**What the task requires:**
For the listing below, print exactly the lines from the line with "text, the handler" to the line with "call found in", both included, and nothing beyond them.

**Materials provided:**

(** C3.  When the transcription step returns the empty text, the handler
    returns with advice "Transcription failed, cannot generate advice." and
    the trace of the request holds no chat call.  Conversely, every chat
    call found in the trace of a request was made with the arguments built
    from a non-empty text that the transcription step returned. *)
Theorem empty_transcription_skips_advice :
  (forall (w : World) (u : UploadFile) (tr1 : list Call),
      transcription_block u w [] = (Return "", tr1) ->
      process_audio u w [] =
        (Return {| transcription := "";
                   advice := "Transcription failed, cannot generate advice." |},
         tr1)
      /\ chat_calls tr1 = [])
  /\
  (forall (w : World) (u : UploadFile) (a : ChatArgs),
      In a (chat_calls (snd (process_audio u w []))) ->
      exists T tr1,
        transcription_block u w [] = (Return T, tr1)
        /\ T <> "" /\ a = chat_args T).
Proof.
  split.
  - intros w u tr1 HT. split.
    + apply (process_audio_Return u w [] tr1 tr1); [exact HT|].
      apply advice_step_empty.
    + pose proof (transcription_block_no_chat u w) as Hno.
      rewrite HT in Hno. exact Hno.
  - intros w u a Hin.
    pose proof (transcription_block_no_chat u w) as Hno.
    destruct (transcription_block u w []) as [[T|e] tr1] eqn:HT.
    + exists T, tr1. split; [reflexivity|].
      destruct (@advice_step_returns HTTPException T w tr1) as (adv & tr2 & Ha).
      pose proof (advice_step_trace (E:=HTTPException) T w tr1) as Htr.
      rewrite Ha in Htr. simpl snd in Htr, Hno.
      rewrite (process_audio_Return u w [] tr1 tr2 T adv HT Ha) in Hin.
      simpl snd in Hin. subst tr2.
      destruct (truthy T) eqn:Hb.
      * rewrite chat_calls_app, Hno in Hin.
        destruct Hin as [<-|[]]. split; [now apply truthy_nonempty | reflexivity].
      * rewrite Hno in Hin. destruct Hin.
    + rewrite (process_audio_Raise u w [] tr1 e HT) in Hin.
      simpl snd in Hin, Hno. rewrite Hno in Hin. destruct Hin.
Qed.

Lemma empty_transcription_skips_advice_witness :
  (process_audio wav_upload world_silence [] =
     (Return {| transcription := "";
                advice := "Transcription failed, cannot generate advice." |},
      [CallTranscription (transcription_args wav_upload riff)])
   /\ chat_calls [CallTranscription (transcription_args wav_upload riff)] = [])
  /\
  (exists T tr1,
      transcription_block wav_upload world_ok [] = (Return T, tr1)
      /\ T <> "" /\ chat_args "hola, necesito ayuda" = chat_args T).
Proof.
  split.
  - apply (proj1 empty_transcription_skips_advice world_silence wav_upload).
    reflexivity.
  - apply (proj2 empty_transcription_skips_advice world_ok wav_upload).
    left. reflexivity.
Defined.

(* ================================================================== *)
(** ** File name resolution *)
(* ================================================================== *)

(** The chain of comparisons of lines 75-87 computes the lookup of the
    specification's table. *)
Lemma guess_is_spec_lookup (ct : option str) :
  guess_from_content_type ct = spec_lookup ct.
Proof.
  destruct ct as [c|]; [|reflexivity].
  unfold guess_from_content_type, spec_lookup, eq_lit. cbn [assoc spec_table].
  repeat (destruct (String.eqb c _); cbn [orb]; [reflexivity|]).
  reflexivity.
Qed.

--

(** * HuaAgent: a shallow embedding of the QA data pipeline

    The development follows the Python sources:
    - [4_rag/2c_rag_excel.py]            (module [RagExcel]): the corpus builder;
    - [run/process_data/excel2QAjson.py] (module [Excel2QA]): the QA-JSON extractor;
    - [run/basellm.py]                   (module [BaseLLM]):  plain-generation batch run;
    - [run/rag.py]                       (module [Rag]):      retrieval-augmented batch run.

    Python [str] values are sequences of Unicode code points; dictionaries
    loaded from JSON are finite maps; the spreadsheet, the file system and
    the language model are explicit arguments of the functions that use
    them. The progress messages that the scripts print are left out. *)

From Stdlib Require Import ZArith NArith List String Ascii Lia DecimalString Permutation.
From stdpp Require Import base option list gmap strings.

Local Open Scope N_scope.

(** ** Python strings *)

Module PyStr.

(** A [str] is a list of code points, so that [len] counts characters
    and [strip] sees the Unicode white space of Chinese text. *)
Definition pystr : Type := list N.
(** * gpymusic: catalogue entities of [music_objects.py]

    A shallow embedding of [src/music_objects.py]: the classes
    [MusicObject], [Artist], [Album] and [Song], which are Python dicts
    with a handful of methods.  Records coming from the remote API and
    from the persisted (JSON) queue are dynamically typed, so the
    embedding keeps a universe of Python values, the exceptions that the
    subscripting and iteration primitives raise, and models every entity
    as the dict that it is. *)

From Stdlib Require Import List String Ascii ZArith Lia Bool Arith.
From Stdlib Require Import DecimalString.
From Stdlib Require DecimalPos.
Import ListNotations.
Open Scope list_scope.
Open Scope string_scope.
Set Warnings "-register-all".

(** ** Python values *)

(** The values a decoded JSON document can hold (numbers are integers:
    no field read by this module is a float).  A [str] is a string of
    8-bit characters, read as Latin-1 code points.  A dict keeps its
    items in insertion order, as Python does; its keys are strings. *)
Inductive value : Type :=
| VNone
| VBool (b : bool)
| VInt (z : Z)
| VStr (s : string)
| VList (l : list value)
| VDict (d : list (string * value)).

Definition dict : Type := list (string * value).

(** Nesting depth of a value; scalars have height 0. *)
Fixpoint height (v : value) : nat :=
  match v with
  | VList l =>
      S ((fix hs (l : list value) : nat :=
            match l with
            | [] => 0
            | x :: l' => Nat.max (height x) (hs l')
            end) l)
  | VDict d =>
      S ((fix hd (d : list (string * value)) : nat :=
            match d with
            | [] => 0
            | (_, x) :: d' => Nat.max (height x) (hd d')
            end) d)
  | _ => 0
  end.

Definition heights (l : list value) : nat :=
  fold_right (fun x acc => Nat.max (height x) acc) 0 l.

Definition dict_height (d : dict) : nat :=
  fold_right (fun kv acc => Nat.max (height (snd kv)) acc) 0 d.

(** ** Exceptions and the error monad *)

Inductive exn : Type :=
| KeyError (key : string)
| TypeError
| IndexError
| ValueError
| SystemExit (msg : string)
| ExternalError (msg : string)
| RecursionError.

**Task result:**
(** C3.  When the transcription step returns the empty text, the handler
    returns with advice "Transcription failed, cannot generate advice." and
    the trace of the request holds no chat call.  Conversely, every chat
    call found in the trace of a request was made with the arguments built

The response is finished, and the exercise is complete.